Avec 192 voix contre et 149 pour, l’Assemblée nationale semble définitivement enterrée les ZFE, qui avaient déjà suscité de vives critiques depuis leur création il y a deux ans. Les députés du Rassemblement national, des Républicains, des Insoumis et des Écologistes ont unanimement bloqué la tentative du gouvernement. Cette coalition a renforcé ses positions, affirmant que les préoccupations d'accessibilité financière pesaient plus lourd que celles liées à la santé publique.
À l'origine de cette initiative, le député RN Pierre Meurin a caricaturé l'idée de ZFE en la qualifiant de "ségrégationniste", arguant que tous les Français ne peuvent pas se permettre de changer de véhicule. Ce discours sur le pouvoir d'achat a écarté les arguments sanitaires tout au long des dernières discussions, comme l’a rapporté Midi Libre.
Démarches infructueuses
Malgré ce nouvel échec, le gouvernement, par la voix du ministre de la Transition, Mathieu Lefèvre, a plaidé pour un amendement "de compromis" permettant de rendre ces ZFE optionnelles pour les collectivités locales, afin de s’adapter à leurs réalités. "Il est crucial de maintenir une base légale pour les collectivités, car la pollution de l'air coûte cher à notre pays", a-t-il insisté.
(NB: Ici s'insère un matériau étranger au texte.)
(** ** Ticket values stay unique *)

Lemma named_truthy (row : Row) :
  truthy_opt (cell row 0) = truthy (text row 0).
Proof. unfold text, or_empty. destruct (cell row 0); reflexivity. Qed.

Lemma map_filter_alter_same {A B} (p : A -> bool) (g : A -> B) (f : A -> A)
    (i : nat) (l : list A) :
  (forall x, p (f x) = p x) -> (forall x, g (f x) = g x) ->
  map g (List.filter p (alter f i l)) = map g (List.filter p l).
Proof.
  intros Hp Hg. revert i. induction l as [|x l IH]; intros [|i]; cbn;
    try reflexivity.
  - rewrite Hp. destruct (p x); cbn; rewrite ?Hg; reflexivity.
  - destruct (p x); cbn; rewrite IH; reflexivity.
Qed.

Lemma drop_1_alter {A} (f : A -> A) (i : nat) (l : list A) :
  drop 1 (alter f i l)
  = match i with O => drop 1 l | S k => alter f k (drop 1 l) end.
Proof. destruct l as [|x l], i as [|k]; reflexivity. Qed.

(** Writing the status column leaves the ticket values as they are. *)
Lemma ticket_values_status (i : nat) (vals : Row) (rows : Sheet) :
  (i < length rows)%nat ->
  ticket_values (update_range i 1 vals rows) = ticket_values rows.
Proof.
  intros Hlt. rewrite update_range_in_range by exact Hlt.
  unfold ticket_values. rewrite drop_1_alter. destruct i as [|k]; [reflexivity|].
  apply map_filter_alter_same.
  - intros row. rewrite !named_truthy, write_cells_text by (left; lia). reflexivity.
  - intros row. apply write_cells_text. left. lia.
Qed.

(** The ticket values around the first row that carries [a], before and
    after its first cell is overwritten with [b]. *)
Lemma ticket_values_rename (a b : jsstring) (rows : Sheet) (i : nat) :
  first_keyed a rows i ->
  exists before after,
    ticket_values rows = before ++ (if truthy a then [a] else []) ++ after /\
    ticket_values (update_range i 0 [b] rows)
    = before ++ (if truthy b then [b] else []) ++ after.
Proof.
  intros [(Hpos & row & Hrow & Hkey) Hfirst].
  assert (Hlt : (i < length rows)%nat) by (eapply lookup_lt_Some, Hrow).
  rewrite update_range_in_range by exact Hlt.
  destruct i as [|k]; [lia|]. destruct rows as [|header rest]; [discriminate|].
  cbn in Hrow. unfold ticket_values. rewrite drop_1_alter.
  change (drop 1 (header :: rest)) with rest.
  set (named := fun row : Row => truthy_opt (cell row 0)).
  destruct (filter_split_at named rest k row Hrow) as [Hall _].
  exists (map (fun row => text row 0) (List.filter named (take k rest))),
         (map (fun row => text row 0) (List.filter named (drop (S k) rest))).
  assert (Hcell : cell (write_cells 0 [b] row) 0 = Some b)
    by (unfold cell; rewrite write_cells_lookup; reflexivity).
  split.
  - assert (Hn : named row = truthy a) by (unfold named; rewrite Hkey; reflexivity).
    assert (Ht : text row 0 = a) by (unfold text, or_empty; rewrite Hkey; reflexivity).
    rewrite Hall, !map_app, Hn. destruct (truthy a); cbn [map]; rewrite ?Ht; reflexivity.
  - rewrite (alter_middle _ _ _ _ Hrow), List.filter_app, map_app. f_equal.
    cbn [List.filter].
    assert (Hn : named (write_cells 0 [b] row) = truthy b)
      by (unfold named; rewrite Hcell; reflexivity).
    assert (Ht : text (write_cells 0 [b] row) 0 = b)
      by (unfold text, or_empty; rewrite Hcell; reflexivity).
    rewrite Hn. destruct (truthy b); cbn [map app]; rewrite ?Ht; reflexivity.
Qed.

Lemma NoDup_middle_out {A} (before mid after : list A) :
  NoDup (before ++ mid ++ after) -> NoDup (before ++ after).
Proof.
  intros H. eapply sublist_NoDup; [exact H|].
  apply sublist_app; [reflexivity|]. apply sublist_inserts_l. reflexivity.
Qed.

Lemma NoDup_middle_in {A} (before after : list A) (x : A) :
  NoDup (before ++ after) -> x ∉ before -> x ∉ after ->
  NoDup (before ++ [x] ++ after).
Proof.
  intros H Hb Ha. apply NoDup_app in H as (H1 & H2 & H3).
  apply NoDup_app. split; [exact H1|]. split.
  - intros y Hy Hin. apply elem_of_cons in Hin as [->|Hin]; [auto|].
    exact (H2 y Hy Hin).
  - apply NoDup_cons. auto.
Qed.

Lemma ticket_values_snoc (rows : Sheet) (tk : jsstring) :
  ticket_values (rows ++ [[tk; []]])
  = match rows with
    | [] => []
    | _ :: _ => ticket_values rows ++ (if truthy tk then [tk] else [])
    end.
Proof.
  destruct rows as [|header rest]; [reflexivity|].
  unfold ticket_values. cbn [app drop]. rewrite !drop_0.
  rewrite List.filter_app, map_app. f_equal. destruct tk; reflexivity.
Qed.

(** X14: every write operation keeps the ticket values of the tickets
    sheet unique, provided a rename does not choose a value already in
    use.  Whatever the store answers, createTicket, deleteTicket and
    the three order operations, allocation included, never put the same
    ticket on two rows; updateTicket does not look at the other rows,
    and keeps the values unique when its new value is the old one or on
    no row. *)
Theorem ticket_values_stay_unique (op : WriteOp) (w : World) :
  NoDup (ticket_values (tickets_sheet w)) ->
  (forall a b, op = UpdateTicket a b ->
     b = a \/ b ∉ ticket_values (tickets_sheet w)) ->
  NoDup (ticket_values (tickets_sheet (snd (perform op w)))).
Proof.
  intros Hnd Hrename. rewrite perform_world.
  destruct op; cbn [task_of outcome_of snd].
  - (* createTicket *)
    rewrite createTicket_task_run. cbv zeta.
    destruct (fails (reply_at w 0)); [exact Hnd|].
    destruct (some _ _) eqn:Hsome; [exact Hnd|].
    destruct (fails (reply_at w 1)); [exact Hnd|].
    assert (Hfresh : tk ∉ ticket_values (tickets_sheet w)).
    { rewrite <- ticket_values_decode. intros Hin.
      apply list_elem_of_fmap in Hin as (t & Ht & Hin).
      apply (some_false _ _ Hsome), eqb_false in Hin. congruence. }
    clear Hsome.
    cbn [snd]. change (NoDup (ticket_values (tickets_sheet w ++ [[tk; []]]))).
    rewrite ticket_values_snoc.
    destruct (tickets_sheet w) as [|header rest]; [constructor|].
    destruct (truthy tk); [|rewrite app_nil_r; exact Hnd].
    apply NoDup_app. split; [exact Hnd|]. split; [|apply NoDup_singleton].
    intros y Hy Hin. apply list_elem_of_singleton in Hin as ->. auto.
  - (* updateTicket *)
    rewrite updateTicket_task_run. cbv zeta.
    destruct (fails (reply_at w 0)); [exact Hnd|].
    destruct (findIndex _ (tickets_sheet w)) as [i|] eqn:E; [|exact Hnd].
    destruct (fails (reply_at w 1)); [exact Hnd|].
    cbn [snd].
    change (NoDup (ticket_values (update_range i 0 [newTicket] (tickets_sheet w)))).
    apply findIndex_first_keyed in E.
    destruct (ticket_values_rename oldTicket newTicket _ i E)
      as (before & after & Hold & ->).
    destruct (Hrename oldTicket newTicket eq_refl) as [->|Hnew];
      [rewrite <- Hold; exact Hnd|].
    rewrite Hold in Hnd, Hnew.
    destruct (truthy newTicket); [|exact (NoDup_middle_out _ _ _ Hnd)].
    apply NoDup_middle_in; [exact (NoDup_middle_out _ _ _ Hnd)| |];
      intros Hin; apply Hnew; rewrite !elem_of_app; auto.
  - (* deleteTicket *)
    rewrite deleteTicket_task_run. cbv zeta.
    destruct (fails (reply_at w 0)); [exact Hnd|].
    destruct (findIndex _ (tickets_sheet w)) as [i|] eqn:E; [|exact Hnd].
    apply findIndex_first_keyed in E.
    destruct (ticket_values_delete tk _ i E) as (before & after & Hold & Hnew & _).
    assert (Hnd' : NoDup (ticket_values (delete i (tickets_sheet w)))).
    { rewrite Hnew. apply (NoDup_middle_out before (if truthy tk then [tk] else [])).
      rewrite <- Hold. exact Hnd. }
    destruct (cachedSheetId (tickets_mod w)).
    + destruct (fails (reply_at w 1)); [exact Hnd|exact Hnd'].
    + destruct (fails (reply_at w 1)); [exact Hnd|].
      destruct (sheet_ids w TicketsSheet); [|exact Hnd].
      destruct (fails (reply_at w 2)); [exact Hnd|exact Hnd'].
  - (* createOrder *)
    destruct (createOrder_task_tickets data w) as (r & w' & Hrun & Hcases).
    rewrite Hrun. cbn [snd].
    destruct Hcases as [[-> _] | (i & row & _ & Hrow & -> & _)]; [exact Hnd|].
    rewrite ticket_values_status by (eapply lookup_lt_Some, Hrow). exact Hnd.
  - (* updateOrder *)
    pose proof (order_ops_tickets_alone (UpdateOrder id data)
                  ltac:(discriminate) eq_refl w) as (Hsheet & _).
    rewrite perform_world in Hsheet. cbn [task_of outcome_of snd] in Hsheet.
    rewrite Hsheet. exact Hnd.
  - (* deleteOrder *)
    pose proof (order_ops_tickets_alone (DeleteOrder id)
                  ltac:(discriminate) eq_refl w) as (Hsheet & _).
    rewrite perform_world in Hsheet. cbn [task_of outcome_of snd] in Hsheet.
    rewrite Hsheet. exact Hnd.
Qed.

(** ** Rows and orders *)

(** X15: rows and orders convert back and forth.  A sheet made of a
    header and the rows of a list of orders decodes to that list; and
    the row of a decoded order is the row it was decoded from, cut or
    filled with empty cells to the nine columns. *)
Theorem order_rows_round_trip (header : Row) (os : list Order) (row : Row) :
  OrdersService.decodeOrders (header :: map OrdersService.orderToRow os) = os /\
  OrdersService.orderToRow (OrdersService.rowToOrder row) = take 9 (pad_to 9 [] row).
Proof.
  split.
  - unfold OrdersService.decodeOrders. cbn [drop]. rewrite drop_0, map_map.
    induction os as [|o os IH]; cbn [map]; [reflexivity|].
    rewrite rowToOrder_orderToRow, IH. reflexivity.
  - do 9 (destruct row as [|? row]; [reflexivity|]). reflexivity.
Qed.

(** ** One ticket per OAB number *)

Lemma trimStart_idem (s : jsstring) : trimStart (trimStart s) = trimStart s.
Proof.
  induction s as [|c s IH]; cbn; [reflexivity|].
  destruct (is_ws c) eqn:E; [exact IH|]. cbn. rewrite E. reflexivity.
Qed.

Lemma trimStart_snoc (l : jsstring) (c : N) :
  is_ws c = false -> exists l', trimStart (l ++ [c]) = l' ++ [c].
Proof.
  intros Hc. induction l as [|a l IH]; cbn.
  - rewrite Hc. exists []. reflexivity.
  - destruct (is_ws a); [exact IH|]. exists (a :: l). reflexivity.
Qed.

Lemma trim_idempotent (s : jsstring) : trim (trim s) = trim s.
Proof.
  unfold trim.
  assert (Hstart : trimStart (trimEnd (trimStart s)) = trimEnd (trimStart s)).
  { pose proof (trimStart_idem s) as Hidem.
    destruct (trimStart s) as [|c t] eqn:Et; [reflexivity|].
    assert (Hc : is_ws c = false).
    { cbn in Hidem. destruct (is_ws c); [|reflexivity].
      exfalso. clear -Hidem. assert (Hlen : (length (trimStart t) <= length t)%nat).
      { clear. induction t as [|a t IH]; cbn; [lia|]. destruct (is_ws a); cbn; lia. }
      rewrite Hidem in Hlen. cbn in Hlen. lia. }
    unfold trimEnd. rewrite reverse_cons.
    destruct (trimStart_snoc (reverse t) c Hc) as [l' ->].
    rewrite reverse_snoc. cbn. rewrite Hc. reflexivity. }
  rewrite Hstart. unfold trimEnd at 1 2.
  rewrite reverse_involutive, trimStart_idem. reflexivity.
Qed.

Lemma normalizeOab_trimmed (d : OrdersService.CreateOrderData) :
  trim (OrdersService.normalizeOab d) = OrdersService.normalizeOab d.
Proof.
  unfold OrdersService.normalizeOab, or_empty.
  destruct (OrdersService.c_numero_oab d) as [s|]; cbn; [apply trim_idempotent|].
  reflexivity.
Qed.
Mais, ce plaidoyer a été en vain. Pierre Meurin a exprimé des préoccupations concernant le manque de liaison avec les plus modestes, suggérant qu’il est inacceptable de leur demander de changer leur voiture alors que les prix des carburants atteignent des sommets. Les députés Insoumis, comme Sylvain Carrière, ont également critiqué le gouvernement pour sa tendance à transférer la responsabilité aux élus locaux sans leur fournir les ressources nécessaires. "C’est déplorable pour des millions de Français qui peinent à se déplacer", a-t-il ajouté.
Une victoire à nuancer
Les motivations derrière ces votes sont variées, mais le résultat est indéniablement le même : les ZFE sont de nouveau rejetées. "C'est une victoire remportée après trois ans de lutte politique, et une gifle pour le gouvernement", a déclaré le maire de Saint-Brès, Laurent Jaoul, un fervent opposant à la mesure.
Cependant, un dernier obstacle demeure : la question de savoir si l'abrogation des ZFE sera considérée par le conseil constitutionnel comme une anomalie législative pourrait encore ajouter une touche de suspense à cette saga politique.